Avalanche Energy’s $5 million first round was led by Prime Impact Fund (now Azolla Ventures) and included Congruent Ventures, Chris Sacca’s Lowercarbon Capital, and nearly a dozen smaller investors.

Langtry and Riordan credit the space sector for providing something of a model for fusion. That field was once largely dominated by federal research, but now private companies such as Blue Origin, SpaceX, and Rocket Lab are generating headlines that used to come only from NASA.

VC funding could likewise launch fusion.

“I think that our timing was just perfect for that cusp of people saying, ‘I think we can do really wild, tough things in private industry faster and without the bureaucracy red tape’ and are willing to put money down on it,” said Riordan, the chief operating officer.

Back to Earth

Langtry and Riordan met at Blue Origin, Jeff Bezos’ space company in Kent, Wash., where both worked on rocket propulsion systems.

The Avalanche Energy team is aiming to develop a small-scale fusion device that could be used to power vehicles including cargo ships and airplanes. This is an artist’s illustration of the potential relative size of their technology. (Avalanche Energy Image)

They appreciated the culture that encouraged employees to take audacious risks and learn from their mistakes. But recently the existential and increasingly visible impact of climate change has brought their passions back to terra firma.

“There’s no point in doing a space company,” Langtry said, “if the Earth is on fire.”

Langtry had been exploring fusion more as a hobby, with an eye to using reactors to power space flight (see the Star Wars’ Millennium Falcon as a source of inspiration). As the duo refocused on Earth-bound applications, they set some parameters for their fusion solution: No giant lasers, no massive magnets.

While researching the field, Langtry came across a graduate thesis from a Lockheed Martin researcher named Tom McGuire.
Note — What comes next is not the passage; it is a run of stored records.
(** * USB CDC-ACM virtual serial port: endpoint registers, buffer
      descriptors and serial flow control

    A shallow embedding of [afrowii/usb/usb_reg_map.h] and
    [afrowii/usb/usb_cdcacm.c].  C integers are modelled as [Z] with the
    wrap-around of the C type written out; the memory-mapped peripheral is a
    record of total maps from register index or bus address to the value
    held there; a C array is a list, and an access outside it makes the
    operation return [None]. *)

From stdpp Require Import base numbers list option functions.

Local Open Scope Z_scope.

(** ** Machine integers *)

Definition u8 (x : Z) : Z := x `mod` 2 ^ 8.
Definition u16 (x : Z) : Z := x `mod` 2 ^ 16.
Definition u32 (x : Z) : Z := x `mod` 2 ^ 32.

(** Modelled from the spec: the [BIT] macro comes from [sysdep.h], which is
    not part of the sources at hand; every flag the spec names is a single
    bit, so [BIT n] is the mask with only bit [n] set. *)
Definition BIT (n : Z) : Z := Z.shiftl 1 n.

(** ** Register map ([usb_reg_map.h]) *)

Definition USB_NR_EP_REGS : Z := 8.

Definition USB_EP_CTR_RX_BIT : Z := 15.
Definition USB_EP_DTOG_RX_BIT : Z := 14.
Definition USB_EP_SETUP_BIT : Z := 11.
Definition USB_EP_EP_KIND_BIT : Z := 8.
Definition USB_EP_CTR_TX_BIT : Z := 7.
Definition USB_EP_DTOG_TX_BIT : Z := 6.
(** * L7Proxy: the connection registry, the admission filter, the SNI peeker
      and the two front doors of [pkg/proxy], embedded as Rocq functions.

    Go strings are [string], byte slices are [list byte], [map[string]struct{}]
    is a [gset string], [sync.Map] is a [gmap string _], [uint64] and [int64]
    are [N] and [Z] with their wrap-around written out.  Code that mutates the
    process (registry, metric counters, sockets) is written in a state monad
    over [World].  [log.Printf] calls have no effect on that state and are
    left out. *)

From Stdlib Require Import ZArith NArith String Ascii List Lia.
From Stdlib Require Import Init.Byte.
From stdpp Require Import gmap strings list fin_maps pretty.

Set Warnings "-abstract-large-number".
Open Scope string_scope.

(* ================================================================== *)
(** ** Go's [strings] package, as far as the proxy uses it *)

Module GoStrings.

Local Open Scope N_scope.

(** A Go string is a sequence of bytes: [string], one [ascii] per byte.
    What follows is [unicode/utf8], [unicode.ToLower] and [strings.ToLower]
    of the Go library, with runes as [N]. *)

Definition RuneError : N := 65533.
Definition RuneSelf : N := 128.
Definition MaxRune : N := 1114111.
(** * PS5 NOR modifier: image accessor and UART error-code pipeline

    A shallow embedding of [src/nor_handler.py] and [src/uart_handler.py].
    Python values are modelled as follows.
    - [int] is [Z]; [bytes]/[bytearray] is [list byte].
    - [str] is [string]: a sequence of code points below 256.  [None] where a
      [str] is expected is the [None] of [option string].
    - An object with mutable attributes is a record threaded through a
      state-and-exception monad; a raised exception leaves the mutations made
      before it in place, as in Python.
    - The database file, the disk and the remote service are fields of a
      [World] record, together with a trace of the I/O performed; an open
      serial port carries the lines its device is going to send. *)

From Stdlib Require Import ZArith List Bool Lia.
From Stdlib Require Import Strings.String Strings.Ascii Strings.Byte.
From Stdlib Require Import Numbers.DecimalString.
Import ListNotations.

Set Warnings "-register-all".

Local Open Scope string_scope.
Local Open Scope Z_scope.

(* ===================================================================== *)
(** ** Python primitives used by the two handlers *)
(* ===================================================================== *)

Module Py.

(** [len(x)] *)
Definition len {A : Type} (l : list A) : Z := Z.of_nat (List.length l).

Definition str_len (s : string) : Z := Z.of_nat (String.length s).

(** Normalisation of one bound of a slice [x[i:j]] over a sequence of
    length [n]: a negative bound counts from the end, and every bound is
    clamped to [0..n]. *)
Definition norm_index (n i : Z) : Z :=
  if i <? 0 then Z.max (i + n) 0 else Z.min i n.

(** [l[lo:hi]] *)
Definition slice {A : Type} (l : list A) (lo hi : Z) : list A :=
  let n := len l in
  let lo' := norm_index n lo in
  let hi' := norm_index n hi in
  firstn (Z.to_nat (hi' - lo')) (skipn (Z.to_nat lo') l).

(** [l[lo:hi] = v] on a [bytearray]: the range is replaced by [v], whatever
    the length of [v]. *)
Definition slice_assign {A : Type} (l : list A) (lo hi : Z) (v : list A) : list A :=
  let n := len l in
  let lo' := norm_index n lo in
  let hi' := Z.max lo' (norm_index n hi) in
  (firstn (Z.to_nat lo') l ++ v ++ skipn (Z.to_nat hi') l)%list.

(** [ord(c)] *)
Definition ord (c : ascii) : Z := Z.of_N (N_of_ascii c).

(** [bs.decode('ascii', errors='ignore')]: bytes above 0x7f are dropped. *)
Fixpoint decode_ascii_ignore (bs : list byte) : string :=
  match bs with
  | [] => EmptyString
  | b :: bs' =>
      if (Byte.to_N b <? 128)%N
      then String (ascii_of_byte b) (decode_ascii_ignore bs')
      else decode_ascii_ignore bs'
  end.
It included open source code for simulations for an electrostatic fusion reactor. The idea became the seed for Avalanche Energy’s technology.

A strategy for fusion

The startup is building its fusion generator prototype out of a mix of off-the-shelf and custom-made parts.

They’re using a modified Knight trap, a type of orbiting ion trap, as the core of the reactor and electrostatic source for high-energy, ion confinement over long periods of time. They created ion guns to fire deuterium ions — a heavy form of hydrogen — into the ion trap. A high voltage generator creates conditions in the reactor that produce the plasma in which the ions can orbit, collide, fuse and release energy.
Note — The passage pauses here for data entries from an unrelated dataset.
(** * gooseberry-tm: record codec, input boxes and tab state machines

    Shallow embedding of [src/src/entry.rs], [src/src/utility/interactive.rs],
    [src/src/gooseberry_app.rs] and [src/src/app.rs].

    Conventions.
    - A Rust [str]/[String] is a sequence of Unicode scalar values; it is
      modelled as [text := list Z] (one code point per element).
    - [u64] values are [Z] in [0, 2^64); arithmetic overflow on them follows
      Rust's debug semantics (a panic).
    - A [HashMap<u64, _>] is a stdpp [gmap Z _]; a [HashMap<String,String>]
      built with [collect] is an association list in insertion order whose
      lookup returns the last binding (later inserts overwrite earlier ones).
    - Panics ([unwrap] on [None], out-of-range indexing) are the [Panic]
      outcome. *)

From Stdlib Require Import ZArith Lia String Ascii.
From stdpp Require Import gmap list.

Open Scope Z_scope.

Abbreviation text := (list Z).

(** String literals of the source, as code points. *)
Definition txt (s : string) : text :=
  map (fun a => Z.of_N (N_of_ascii a)) (list_ascii_of_string s).

(* ------------------------------------------------------------------ *)
(** ** [str] methods used by the code *)

(** [char::is_whitespace]: the Unicode [White_Space] property. *)
Definition is_whitespace (c : Z) : bool :=
  ((9 <=? c) && (c <=? 13)) || (c =? 32) || (c =? 133) || (c =? 160)
  || (c =? 5760) || ((8192 <=? c) && (c <=? 8202)) || (c =? 8232)
  || (c =? 8233) || (c =? 8239) || (c =? 8287) || (c =? 12288).

(** [str::trim_start] (chrono calls it [trim_left]). *)
Fixpoint trim_start (s : text) : text :=
  match s with
  | [] => []
  | c :: s' => if is_whitespace c then trim_start s' else s
  end.

Definition trim_end (s : text) : text := rev (trim_start (rev s)).

(** [str::trim]. *)
Definition trim (s : text) : text := trim_end (trim_start s).

(** [str::split] with a [char] pattern. *)
Fixpoint split_char_go (c : Z) (s cur : text) : list text :=
  match s with
  | [] => [rev cur]
  | x :: s' =>
      if x =? c then rev cur :: split_char_go c s' []
      else split_char_go c s' (x :: cur)
  end.

Definition split_char (c : Z) (s : text) : list text := split_char_go c s [].

(** [str::split(": ")]: leftmost non-overlapping occurrences of the
    two-character pattern [':' ' ']. *)
Fixpoint split_cs_go (s cur : text) : list text :=
  match s with
  | [] => [rev cur]
  | x :: s' =>
      match s' with
      | y :: s'' =>
          if (x =? 58) && (y =? 32) then rev cur :: split_cs_go s'' []
          else split_cs_go s' (x :: cur)
      | [] => split_cs_go s' (x :: cur)
      end
  end.

Definition split_cs (s : text) : list text := split_cs_go s [].

(** [<[String]>::join(sep)]. *)
Fixpoint join (sep : text) (l : list text) : text :=
  match l with
  | [] => []
  | [x] => x
  | x :: l' => x ++ sep ++ join sep l'
  end.

(** Length in bytes of the UTF-8 encoding ([str::len]). *)
Definition utf8_len (c : Z) : nat :=
  if c <? 128 then 1 else if c <? 2048 then 2 else if c <? 65536 then 3 else 4.

Definition byte_len (s : text) : nat := list_sum (map utf8_len s).

Definition is_digit (c : Z) : bool := (48 <=? c) && (c <=? 57).

(** [==] on strings. *)
Fixpoint text_eqb (a b : text) : bool :=
  match a, b with
  | [], [] => true
  | x :: a', y :: b' => (x =? y) && text_eqb a' b'
  | _, _ => false
  end.

(** No occurrence of the pattern [": "]: [split(": ")] leaves such a string
    whole. *)
Fixpoint no_cs (s : text) : bool :=
  match s with
  | x :: ((y :: _) as s') => negb ((x =? 58) && (y =? 32)) && no_cs s'
  | _ => true
  end.

(* ------------------------------------------------------------------ *)
(** ** Decimal formatting ([Display] for integers) *)

Fixpoint digits_fuel (fuel : nat) (n : Z) : text :=
  match fuel with
  | O => [48 + n]
  | S f => if n <? 10 then [48 + n] else digits_fuel f (n / 10) ++ [48 + n mod 10]
  end.

Definition fuel_of (n : Z) : nat := S (Z.to_nat (Z.log2 n)).

(** [format!("{}", n)] for [n >= 0]. *)
Definition digits (n : Z) : text := digits_fuel (fuel_of n) n.

(** Right alignment to width [w] with fill character [p]. *)
Definition pad_left (p : Z) (w : nat) (s : text) : text :=
  repeat p (w - length s) ++ s.


(** [<u64 as FromStr>::from_str] ([from_str_radix] with radix 10): an
    optional ['+'], then at least one digit, value below [2^64]. *)
Fixpoint parse_digits_u64 (ds : text) (acc : Z) : option Z :=
  match ds with
  | [] => Some acc
  | c :: ds' =>
      if is_digit c then
        let acc' := acc * 10 + (c - 48) in
        if 2 ^ 64 <=? acc' then None else parse_digits_u64 ds' acc'
      else None
  end.

Definition parse_u64 (s : text) : option Z :=
  match s with
  | [] => None
  | c :: ds =>
      if c =? 43 then
        match ds with [] => None | _ => parse_digits_u64 ds 0 end
      else parse_digits_u64 s 0
  end.

(** [<bool as FromStr>::from_str]: exactly "true" or "false". *)
Definition parse_bool (s : text) : option bool :=
  if text_eqb s (txt "true") then Some true
  else if text_eqb s (txt "false") then Some false
  else None.

Definition show_bool (b : bool) : text := if b then txt "true" else txt "false".

(* ------------------------------------------------------------------ *)
(** ** Timestamps: chrono's [DateTime<Utc>] with the format ["%v %r"]

    The codec formats timestamps with [datetime.format("%v %r")] and reads
    them back with [NaiveDateTime::parse_from_str(_, "%v %r")]. Below is
    chrono's behaviour for exactly these items:
    [%v] = [%e-%b-%Y] (space-padded day, short month name, year) and
    [%r] = [%I:%M:%S %p] (12-hour clock, minutes, seconds, AM/PM). *)

Record datetime := mkdt {
  dt_year : Z; dt_month : Z; dt_day : Z;
  dt_hour : Z; dt_minute : Z; dt_second : Z; dt_nano : Z }.

Definition is_leap (y : Z) : bool :=
  ((y mod 4 =? 0) && negb (y mod 100 =? 0)) || (y mod 400 =? 0).

Definition days_in_month (y m : Z) : Z :=
  if (m =? 2) then (if is_leap y then 29 else 28)
  else if (m =? 4) || (m =? 6) || (m =? 9) || (m =? 11) then 30 else 31.

(** chrono's [MIN_YEAR] and [MAX_YEAR] ([i32::MIN >> 13], [i32::MAX >> 13]). *)
Definition MIN_YEAR : Z := -262144.
Definition MAX_YEAR : Z := 262143.

(** [NaiveDate::from_ymd_opt] succeeds. *)
Definition valid_ymd (y m d : Z) : bool :=
  (MIN_YEAR <=? y) && (y <=? MAX_YEAR) && (1 <=? m) && (m <=? 12)
  && (1 <=? d) && (d <=? days_in_month y m).

Definition month_names : list text :=
  Eval vm_compute in map txt
    ["Jan"; "Feb"; "Mar"; "Apr"; "May"; "Jun"; "Jul"; "Aug"; "Sep"; "Oct"; "Nov"; "Dec"]%string.

(** [%b]. *)
Definition short_month_name (m : Z) : text :=
  nth (Z.to_nat (m - 1)) month_names [].

(** [%Y]: four zero-padded digits for years 0..9999, otherwise an explicit
    sign and at least four digits ([{:+05}]). *)
Definition fmt_year (y : Z) : text :=
  if (0 <=? y) && (y <? 10000) then pad_left 48 4 (digits y)
  else (if y <? 0 then 45 else 43) :: pad_left 48 4 (digits (Z.abs y)).

(** [NaiveTime::hour12]: (is PM, hour on the 12-hour clock). *)
Definition hour12 (h : Z) : bool * Z :=
  (12 <=? h, if h mod 12 =? 0 then 12 else h mod 12).

(** [DateTime::format("%v %r")]. *)
Definition format_v_r (dt : datetime) : text :=
  pad_left 32 2 (digits (dt_day dt)) ++ [45] ++ short_month_name (dt_month dt)
  ++ [45] ++ fmt_year (dt_year dt) ++ [32]
  ++ pad_left 48 2 (digits (snd (hour12 (dt_hour dt)))) ++ [58]
  ++ pad_left 48 2 (digits (dt_minute dt)) ++ [58]
  ++ pad_left 48 2 (digits (dt_second dt + dt_nano dt / 1000000000)) ++ [32]
  ++ (if fst (hour12 (dt_hour dt)) then [80; 77] else [65; 77]).

(** chrono's [ParseErrorKind]. *)
Inductive parse_error_kind :=
  OutOfRange | Impossible | NotEnough | Invalid | TooShort | TooLong | BadFormat.

(** Parsing items of ["%v %r"]; the padding of numeric items plays no role
    when parsing. *)
Inductive numeric := NDay | NYear | NHour12 | NMinute | NSecond.
Inductive fixed := ShortMonthName | UpperAmPm.
Inductive item := ILit (s : text) | ISpace | INum (n : numeric) | IFix (f : fixed).

Definition items_v_r : list item :=
  [INum NDay; ILit [45]; IFix ShortMonthName; ILit [45]; INum NYear; ISpace;
   INum NHour12; ILit [58]; INum NMinute; ILit [58]; INum NSecond; ISpace;
   IFix UpperAmPm].

(** chrono's [Parsed], restricted to the fields these items set. *)
Record parsed := mkparsed {
  p_year : option Z; p_month : option Z; p_day : option Z;
  p_hour_div_12 : option Z; p_hour_mod_12 : option Z;
  p_minute : option Z; p_second : option Z }.

Definition parsed_empty : parsed := mkparsed None None None None None None None.

Abbreviation presult A := (parse_error_kind + A)%type.

(** [set_if_consistent]. *)
Definition set_if_consistent (old : option Z) (v : Z) : presult (option Z) :=
  match old with
  | Some w => if w =? v then inr (Some v) else inl Impossible
  | None => inr (Some v)
  end.

Definition to_u32 (v : Z) : presult Z :=
  if (0 <=? v) && (v <? 2 ^ 32) then inr v else inl OutOfRange.
Definition to_i32 (v : Z) : presult Z :=
  if (- 2 ^ 31 <=? v) && (v <? 2 ^ 31) then inr v else inl OutOfRange.

Definition i64_max : Z := 2 ^ 63 - 1.

(** [scan::number(s, 1, max)]: at most [max] leading ASCII digits, at least
    one. *)
Fixpoint scan_go (k : nat) (s : text) (i : nat) (n : Z) : presult (text * Z) :=
  match k with
  | O => inr (s, n)
  | S k' =>
      match s with
      | [] => inr ([], n)
      | c :: s' =>
          if is_digit c then
            let n' := n * 10 + (c - 48) in
            if i64_max <? n' then inl OutOfRange else scan_go k' s' (S i) n'
          else if (i =? 0)%nat then inl Invalid else inr (s, n)
      end
  end.

Definition scan_number (s : text) (max : nat) : presult (text * Z) :=
  match s with
  | [] => inl TooShort
  | _ => scan_go max s 0 0
  end.

(** [(width, signed)] of each numeric item. *)
Definition numeric_width (n : numeric) : nat * bool :=
  match n with
  | NYear => (4%nat, true)
  | _ => (2%nat, false)
  end.

Definition with_year (p : parsed) (o : option Z) : parsed :=
  mkparsed o (p_month p) (p_day p) (p_hour_div_12 p) (p_hour_mod_12 p) (p_minute p) (p_second p).
Definition with_month (p : parsed) (o : option Z) : parsed :=
  mkparsed (p_year p) o (p_day p) (p_hour_div_12 p) (p_hour_mod_12 p) (p_minute p) (p_second p).
Definition with_day (p : parsed) (o : option Z) : parsed :=
  mkparsed (p_year p) (p_month p) o (p_hour_div_12 p) (p_hour_mod_12 p) (p_minute p) (p_second p).
Definition with_hour_div_12 (p : parsed) (o : option Z) : parsed :=
  mkparsed (p_year p) (p_month p) (p_day p) o (p_hour_mod_12 p) (p_minute p) (p_second p).
Definition with_hour_mod_12 (p : parsed) (o : option Z) : parsed :=
  mkparsed (p_year p) (p_month p) (p_day p) (p_hour_div_12 p) o (p_minute p) (p_second p).
Definition with_minute (p : parsed) (o : option Z) : parsed :=
  mkparsed (p_year p) (p_month p) (p_day p) (p_hour_div_12 p) (p_hour_mod_12 p) o (p_second p).
Definition with_second (p : parsed) (o : option Z) : parsed :=
  mkparsed (p_year p) (p_month p) (p_day p) (p_hour_div_12 p) (p_hour_mod_12 p) (p_minute p) o.

(** [Parsed::set_*]: a range conversion, then [set_if_consistent]. *)
Definition set_field (conv : Z -> presult Z) (get : parsed -> option Z)
    (upd : parsed -> option Z -> parsed) (p : parsed) (v : Z) : presult parsed :=
  match conv v with
  | inl e => inl e
  | inr v' =>
      match set_if_consistent (get p) v' with
      | inl e => inl e
      | inr o => inr (upd p o)
      end
  end.

Definition set_numeric (n : numeric) (p : parsed) (v : Z) : presult parsed :=
  match n with
  | NYear => set_field to_i32 p_year with_year p v
  | NDay => set_field to_u32 p_day with_day p v
  | NHour12 =>
      if (v <? 1) || (12 <? v) then inl OutOfRange
      else set_field inr p_hour_mod_12 with_hour_mod_12 p (v mod 12)
  | NMinute => set_field to_u32 p_minute with_minute p v
  | NSecond => set_field to_u32 p_second with_second p v
  end.

(** Leading characters of [s] with ASCII case folding ([b | 32]); a
    non-ASCII character never folds onto a letter. *)
Definition fold_ascii (c : Z) : Z := if c <? 128 then Z.lor c 32 else 256.

Definition month_names_lower : list text :=
  Eval vm_compute in map txt
    ["jan"; "feb"; "mar"; "apr"; "may"; "jun"; "jul"; "aug"; "sep"; "oct"; "nov"; "dec"]%string.

Fixpoint index_of (x : text) (l : list text) (i : Z) : option Z :=
  match l with
  | [] => None
  | y :: l' => if text_eqb x y then Some i else index_of x l' (i + 1)
  end.

(** [scan::short_month0]. *)
Definition short_month0 (s : text) : presult (text * Z) :=
  if (byte_len s <? 3)%nat then inl TooShort
  else match index_of (map fold_ascii (take 3 s)) month_names_lower 0 with
       | Some m0 => inr (drop 3 s, m0)
       | None => inl Invalid
       end.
The team has generated energy in the form of high speed neutrons, and will be adding magnets to the system to create a higher density reactor that produces more energy. They also need to set up the means for transforming the heat energy that’s produced into electrical energy.

“There are all these small technical challenges,” said Brieda, the outside expert. “Until you build something and demonstrate it, it’s still a research project.”

The most daunting technical hurdle, the founders said, will be creating sufficiently high voltage — something on the order of 600,000 volts — in a small space to make the whole thing go (by comparison a car battery is about 13 volts).

“We learn and make progress on something that looks, from the big picture, so insurmountable,” Riordan said. “But there’s little baby steps along the way [that] are empowering, exciting to people. And they’re marching towards our end goal.”